Your instructions
From the entries, copy each line that includes "negb".

Information supplied
(** ** C2: the compound condition of the repository check *)

(** C2.  When the version check has returned and the runner returns
    [(ret_, git_repo)] for the work-tree query, [main] ends in the fatal
    branch of the repository check if and only if [ret_] is non-zero and
    the stripped output is not the text true; otherwise (a zero code, or a
    non-zero code with an output that strips to true) it goes on to the
    HEAD query. *)
Theorem repo_check_fatal_iff (w : World) (s s1 s2 s3 : OS) (args : Namespace)
  (ret_ : Z) (git_repo : str) :
  parse_arguments w s = Ret args s1 ->
  check_git_installed w args s1 = Ret tt s2 ->
  run_command w (CmdStr work_tree_cmd) false false s2
  = Ret (ret_, git_repo) s3 ->
  (fatal_at_repo_check (main w s) s3
   <-> ret_ <> 0 /\ strip git_repo <> lit "true")
  /\ (ret_ = 0 \/ strip git_repo = lit "true" ->
      exists l,
        log (state_of (main w s)) = log s3 ++ EvExec (cwd s3) head_cmd :: l).
Proof.
  intros Hp Ha Hr.
  pose proof (check_valid_repo_run w s2 s3 ret_ git_repo Hr) as Hc.
  pose proof (fatal_condition ret_ git_repo) as Hcond.
  rewrite (main_after_parse w s s1 args Hp).
  assert (Hgo : negb (ret_ =? 0)
                && negb (str_eqb (strip git_repo) (lit "true")) = false ->
                exists l,
                  log (state_of
                         (try_finally (fun _ => preflight w args s1)
                            (os_chdir w (saved_cwd s)) s))
                  = log s3 ++ EvExec (cwd s3) head_cmd :: l).
  { intros Hf. rewrite Hf in Hc. rewrite try_finally_chdir_log.
    unfold preflight, bind. rewrite Ha, Hc. apply get_base_commit_log. }
  split.
  - unfold fatal_at_repo_check. rewrite <- Hcond.
    destruct (negb (ret_ =? 0)
              && negb (str_eqb (strip git_repo) (lit "true"))) eqn:Hf.
    + split; [reflexivity|]. intros _.
      assert (Hbody : preflight w args s1
                      = Raise (SystemExit 1)
                          (mkOS (cwd s3)
                             (log s3
                              ++ [EvStderr (lit "not a valid git repo."
                                            ++ newline)]))).
      { unfold preflight, bind. rewrite Ha, Hc. reflexivity. }
      split; [apply try_finally_chdir_exit_1; rewrite Hbody; reflexivity|].
      rewrite try_finally_chdir_log, Hbody. reflexivity.
    + split; [|discriminate]. intros [_ Hl].
      destruct (Hgo eq_refl) as [l Hl']. rewrite Hl' in Hl.
      apply app_inv_head in Hl. discriminate Hl.
  - intros Hor. apply Hgo.
    destruct (negb (ret_ =? 0)
              && negb (str_eqb (strip git_repo) (lit "true"))) eqn:Hf;
      [|reflexivity].
    apply fatal_condition in Hf. destruct Hf as [H1 H2].
    destruct Hor; contradiction.
Qed.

Output of the task
  assert (Hgo : negb (ret_ =? 0)
                && negb (str_eqb (strip git_repo) (lit "true")) = false ->
    destruct (negb (ret_ =? 0)
              && negb (str_eqb (strip git_repo) (lit "true"))) eqn:Hf.
    destruct (negb (ret_ =? 0)
              && negb (str_eqb (strip git_repo) (lit "true"))) eqn:Hf;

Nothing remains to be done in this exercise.